Alan Caiger-Smith describes the Valencian industry as the victim of its own success; as the wares initially produced for the very top of society, usually as bespoke commissions with personalized heraldry, were demanded by the expanding lesser nobility and bourgeoisie, both the size of pieces and their quality of decoration declined, with painting becoming more routine repetitions of simple motifs. The Italian maiolica industry, largely developed in imitation of the Spanish, was developing in directions where Valencia could or would not follow. That the Italian figurative Renaissance painting was not attempted in Spain is perhaps not surprising, but Valencia only joined the Italians in copying simpler shapes from metalware, the Italians being more ambitious.

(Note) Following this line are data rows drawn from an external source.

(* ===== verification/FatChain.v ===== *)
(** FAT32 cluster chains: what allocating a cluster, freeing a chain and
    following one do to the table and to the clusters. *)
From S2P Require Import Prelude CString Disk FatData FatSpec.
From stdpp Require Import base list numbers.
From Stdlib Require Import ZArith Lia.
Import CString Fat FatSpec.
Open Scope Z_scope.

Module FatChain.

(** ** Chains of a table [f] *)

Section chains.
Context (g : fat32_fs) (f : Z -> Z).

(** The chain that starts at [c] has the clusters [l] and ends in an
    end-of-chain mark. *)
Fixpoint chain (c : Z) (l : list Z) : Prop :=
  match l with
  | [] => FAT32_CLUSTER_EOC <= c
  | x :: l => c = x /\ cluster g x /\ chain (f x) l
  end.

Hypothesis Hcount : data_clusters g + 2 <= 0x0FFFFFF7.

Lemma cluster_live c : cluster g c -> (2 <=? c) && negb (fat_is_eoc c) = true.
Proof.
  unfold cluster, fat_is_eoc, FAT32_CLUSTER_EOC. intros Hc.
  rewrite (proj2 (Z.leb_le 2 c)), (proj2 (Z.leb_gt _ c)), (proj2 (Z.eqb_neq c 0)) by lia. done.
Qed.
Lemma eoc_dead c : FAT32_CLUSTER_EOC <= c -> (2 <=? c) && negb (fat_is_eoc c) = false.
Proof. unfold fat_is_eoc. intros Hc. rewrite (proj2 (Z.leb_le FAT32_CLUSTER_EOC c)) by done. apply andb_false_r. Qed.

Lemma chain_Forall c l : chain c l -> Forall (cluster g) l.
Proof. revert c. induction l as [|x l IH]; intros c; [done|]. intros (-> & Hx & Hl). constructor; [done|]. by eapply IH. Qed.
Lemma chain_det c l l' : chain c l -> chain c l' -> l = l'.
Proof.
  revert c l'. induction l as [|x l IH]; intros c [|x' l']; cbn; [done| | |].
  - intros ? (-> & Hx & _). unfold cluster, FAT32_CLUSTER_EOC in *. lia.
  - intros (-> & Hx & _) ?. unfold cluster, FAT32_CLUSTER_EOC in *. lia.
  - intros (-> & _ & Hl) (-> & _ & Hl'). by rewrite (IH _ _ Hl Hl').
Qed.
Lemma chain_suffix c l1 x l2 : chain c (l1 ++ x :: l2) -> chain x (x :: l2).
Proof. revert c. induction l1 as [|y l1 IH]; intros c; cbn; [by intros (-> & ? & ?)|]. intros (_ & _ & Hl). by eapply IH. Qed.
Lemma chain_NoDup c l : chain c l -> NoDup l.
Proof.
  revert c. induction l as [|x l IH]; intros c Hc; [constructor|]. pose proof Hc as (-> & Hx & Hl). constructor; [|by eapply IH].
  intros (l1 & l2 & ->)%list_elem_of_split.
  pose proof (chain_suffix _ _ _ _ Hl) as Hs. pose proof (chain_det _ _ _ Hc Hs) as E.
  injection E as E. apply (f_equal length) in E. rewrite length_app in E. cbn in E. lia.
Qed.
Lemma chain_length c l : 0 <= data_clusters g -> chain c l -> zlen l <= data_clusters g.
Proof.
  intros Hd Hc. assert (Hs : l ⊆+ seqZ 2 (data_clusters g)).
  { apply NoDup_submseteq; [by eapply chain_NoDup|]. intros x Hx. apply elem_of_seqZ.
    apply chain_Forall in Hc. rewrite list.Forall_forall in Hc. apply Hc in Hx. unfold cluster in Hx. lia. }
  apply submseteq_length in Hs. rewrite length_seqZ in Hs. unfold zlen. lia.
Qed.
End chains.

Lemma chain_ext g f f' c l : (forall x, x ∈ l -> f' x = f x) -> chain g f c l -> chain g f' c l.
Proof.
  revert c. induction l as [|x l IH]; intros c Hf; cbn; [done|]. intros (-> & Hx & Hl). do 2 (split; [done|]).
  rewrite Hf by constructor. apply IH; [|done]. intros y Hy. apply Hf. by constructor.
Qed.

Section spec.
Context {D : Type} `{BlockDev D, !BlockDevLaws D} (g : fat32_fs).
Implicit Types s : fatstate D.
#[local] Abbreviation entry := (entry g).
#[local] Abbreviation cluster := (cluster g).
#[local] Abbreviation fat := (fat g).
#[local] Abbreviation csec := (csec g).
#[local] Abbreviation data_lba := (data_lba g).
#[local] Abbreviation rep := (fat_rep g).
#[local] Abbreviation chain := (chain g).

(** [s'] differs from [s] on the volume by the table [f] and the clusters
    [d]; descriptors and capacity are the same. *)
Record shift s s' (f : Z -> Z) (d : Z -> Z -> sector) : Prop := {
  sh_rep : rep s'; sh_fds : fat32_fds s' = fat32_fds s; sh_cap : bcap (fdev s') = bcap (fdev s);
  sh_fat : forall c, entry c -> fat s' c = f c;
  sh_data : forall c i, cluster c -> 0 <= i < sectors_per_cluster g -> csec s' c i = d c i;
}.
Definition hint_ok s : Prop := free_cluster_hint (g_fat32 s) <= data_clusters g + 2.

Lemma shift_refl s : rep s -> shift s s (fat s) (csec s).
Proof. by constructor. Qed.
Lemma shift_eq s s' f d f' d' : shift s s' f d -> (forall c, entry c -> f c = f' c) ->
  (forall c i, cluster c -> 0 <= i < sectors_per_cluster g -> d c i = d' c i) -> shift s s' f' d'.
Proof.
  intros [R1 R2 R3 R4 R5] Hf Hd. constructor; [done|done|done| |]; intros; rewrite ?R4, ?R5, ?Hf, ?Hd by done; done.
Qed.
Lemma shift_trans s1 s2 s3 f d f' d' : shift s1 s2 f d -> shift s2 s3 f' d' -> shift s1 s3 f' d'.
Proof. intros [? ? ? ? ?] [? ? ? ? ?]. constructor; [done|congruence|congruence|done|done]. Qed.

Lemma cluster_entry c : cluster c -> entry c.
Proof. unfold FatSpec.cluster, FatSpec.entry. lia. Qed.
Lemma live s c : rep s -> cluster c -> (2 <=? c) && negb (fat_is_eoc c) = true.
Proof. intros Hr. destruct (fr_geom g s Hr). apply cluster_live. lia. Qed.

(** Setting an entry. *)
Lemma set_shift s c v : rep s -> entry c -> 0 <= v < 2 ^ 28 -> exists s', fat_entry_set c v s = (tt, s') /\
  g_fat32 s' = g_fat32 s /\ shift s s' (fun c' => if decide (c' = c) then v else fat s c') (csec s).
Proof.
  intros Hr Hc Hv. destruct (set_run g s c v Hr Hc) as (s' & E & R1 & R2 & R3 & R4 & R5 & R6). exists s'.
  split; [done|]. split; [done|]. constructor; [done|done|done| |].
  - intros c' Hc'. unfold FatSpec.fat. rewrite R5 by (done || (destruct (fr_geom g s Hr); lia)).
    case_decide; [|done]. by rewrite set_word_mask, mask_small.
  - intros c' i Hc' Hi. apply R6. by apply (data_lba_bounds g s c' i Hr Hc' Hi).
Qed.

(** Writing one sector of a cluster. *)
Lemma write_shift s c i b : rep s -> cluster c -> 0 <= i < sectors_per_cluster g -> is_sector b ->
  shift s (put_sec (data_lba c i) b s) (fat s) (fun c' i' => if decide (c' = c /\ i' = i) then b else csec s c' i').
Proof.
  intros Hr Hc Hi Hb. pose proof (data_lba_bounds g s c i Hr Hc Hi) as [Hl _].
  assert (Hg : 0 <= cluster_begin_lba g) by (destruct (fr_geom g s Hr); assert (0 <= num_fats g * fat_size_sectors g) by (apply Z.mul_nonneg_nonneg; lia); lia).
  constructor; [by apply rep_put_sec|done|by cbn; rewrite bwrite_cap| |].
  - intros c' Hc'. unfold FatSpec.fat, fat_word. rewrite (bread_put_sec g) by (done || lia). rewrite decide_False; [done|].
    destruct (fat_lba_bounds g s 0 c' Hr Hc') as (_ & ? & _); [destruct (fr_geom g s Hr); lia|]. lia.
  - intros c' i' Hc' Hi'. unfold FatSpec.csec. rewrite (bread_put_sec g) by (done || lia).
    destruct (decide (c' = c /\ i' = i)) as [[-> ->]|Hn]; [by rewrite decide_True|]. rewrite decide_False; [done|].
    intros E. apply Hn. by apply (data_lba_inj g c' i' c i).
Qed.
Lemma data_addr s c i : rep s -> cluster c -> 0 <= i < sectors_per_cluster g ->
  u32 (cluster_to_lba (g_fat32 s) c + i) = data_lba c i.
Proof.
  intros Hr Hc Hi. rewrite (cluster_to_lba_run g s c Hr Hc). pose proof (data_lba_bounds g s c i Hr Hc Hi) as [_ ?].
  unfold FatSpec.data_lba in *. rewrite u32_small; lia.
Qed.

(** ** Zeroing and allocating a cluster *)

Definition data_set (d : Z -> Z -> sector) (c : Z) (b : Z -> sector) (c' i : Z) : sector := if decide (c' = c) then b i else d c' i.

Lemma zero_run s c : rep s -> cluster c -> exists s', zero_cluster c s = (tt, s') /\ g_fat32 s' = g_fat32 s /\
  shift s s' (fat s) (data_set (csec s) c (fun _ => zero_sector)).
Proof.
  intros Hr Hc. exists (zero_cluster c s).2. split; [by destruct (zero_cluster c s) as [[] ?]|].
  unfold zero_cluster, fs. munfold.
  pose (P := fun i s1 => g_fat32 s1 = g_fat32 s /\ shift s s1 (fat s) (fun c' j => if decide (c' = c /\ j < i) then zero_sector else csec s c' j)).
  enough (HP : P (sectors_per_cluster g) (ffor (rounds 0 (sectors_per_cluster (g_fat32 s))) 0 (fun i => block_write (u32 (cluster_to_lba (g_fat32 s) c + i)) zero_sector) s).2).
  { destruct HP as [HP1 HP2]. split; [done|]. apply (shift_eq _ _ _ _ _ _ HP2); [done|]. intros c' i Hc' Hi. unfold data_set.
    destruct (decide (c' = c)), (decide (c' = c /\ i < sectors_per_cluster g)); (done || lia). }
  rewrite (rep_field g sectors_per_cluster s Hr) by done.
  apply (ffor_rounds P); [destruct (fr_geom g s Hr); lia| |].
  - split; [done|]. apply (shift_eq _ _ _ _ _ _ (shift_refl s Hr)); [done|]. intros c' i Hc' Hi. by rewrite decide_False by lia.
  - intros i s1 Hi [Hg1 H1]. rewrite block_write_run. cbn [snd]. split; [done|]. pose proof (sh_rep _ _ _ _ H1) as Hr1.
    rewrite <- Hg1, data_addr by done. eapply shift_eq.
    + eapply shift_trans; [exact H1|]. apply (write_shift s1 c i zero_sector Hr1 Hc Hi zero_sector_ok).
    + intros. by apply (sh_fat _ _ _ _ H1).
    + intros c' j Hc' Hj. cbn beta. rewrite (sh_data _ _ _ _ H1) by done.
      destruct (decide (c' = c /\ j = i)), (decide (c' = c /\ j < i)), (decide (c' = c /\ j < i + 1)); (done || lia).
Qed.

Lemma rep_hint s h : rep s -> rep (set_fs (set_hint h (g_fat32 s)) s).
Proof. intros [Hg Hm Hd]. constructor; cbn; [|done|done]. by rewrite <- Hg. Qed.

(** The table with cluster [c] allocated. *)
Definition fat_set (f : Z -> Z) (c v c' : Z) : Z := if decide (c' = c) then v else f c'.

Lemma try_hit s c : rep s -> hint_ok s -> cluster c -> fat s c = 0 -> exists s', alloc_cluster_try c s = (Some c, s') /\ hint_ok s' /\
  shift s s' (fat_set (fat s) c FAT32_CLUSTER_EOC) (data_set (csec s) c (fun _ => zero_sector)).
Proof.
  intros Hr Hh Hc Hf. unfold alloc_cluster_try.
  rewrite (bind_run _ _ _ _ _ (fat_get_run g s c Hr (cluster_entry c Hc))), Hf. cbn [Z.eqb FAT32_CLUSTER_FREE].
  destruct (set_shift s c FAT32_CLUSTER_EOC Hr (cluster_entry c Hc)) as (s1 & E1 & Hg1 & S1); [done|].
  rewrite (bind_run _ _ _ _ _ E1). rewrite (bind_run (modify _) _ s1 tt (set_fs (set_hint (u32 (c + 1)) (g_fat32 s1)) s1)) by done.
  set (s2 := set_fs _ s1). assert (R2 : rep s2) by apply rep_hint, S1.
  destruct (zero_run s2 c R2 Hc) as (s3 & E3 & Hg3 & S3). rewrite (bind_run _ _ _ _ _ E3). exists s3. split; [done|]. split.
  - unfold hint_ok. rewrite Hg3. cbn. unfold FatSpec.cluster in Hc. destruct (fr_geom g s Hr). rewrite u32_small; lia.
  - assert (S2 : shift s1 s2 (fat s1) (csec s1)) by (constructor; done). eapply shift_eq.
    + eapply shift_trans; [exact S1|]. eapply shift_trans; [exact S2|exact S3].
    + intros c' Hc'. change (fat s2 c') with (fat s1 c'). by rewrite (sh_fat _ _ _ _ S1).
    + intros c' i Hc' Hi. unfold data_set. case_decide; [done|]. change (csec s2 c' i) with (csec s1 c' i). by apply (sh_data _ _ _ _ S1).
Qed.
Lemma try_miss s c : rep s -> entry c -> fat s c <> 0 -> alloc_cluster_try c s = (None, s).
Proof.
  intros Hr Hc Hf. unfold alloc_cluster_try. rewrite (bind_run _ _ _ _ _ (fat_get_run g s c Hr Hc)).
  unfold FAT32_CLUSTER_FREE. by rewrite (proj2 (Z.eqb_neq (fat s c) 0)).
Qed.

Wares continued to be produced in a slow decline, now relying on relatively local demand for tiles and other decorated items, including votive offerings. There were still said to be thirty working kilns at Manises around 1800, by which time the first efforts to revive the industry's former glory had already been made. The secrets of the techniques for making high-quality wares were largely lost, and after Carlos III of Spain took a personal interest a report was commissioned in 1785 to record the methods then being used, lest more was lost. By the 1870s a market had developed for pieces as close to the early work as could be managed, and a number of new firms were set up, some of which continue today, although little original work in the tradition is done.

==Other uses of the term==
The term "Hispano-Moresque" is also used to describe figured silk textiles with geometric patterns woven in Al-Andalus, and sometimes to refer to Mudéjar or other work in other media, such as carpets, an industry which followed a similar pattern to pottery in Spain. The Metropolitan Museum of Art uses the term to describe a gilded parade helmet in its collection.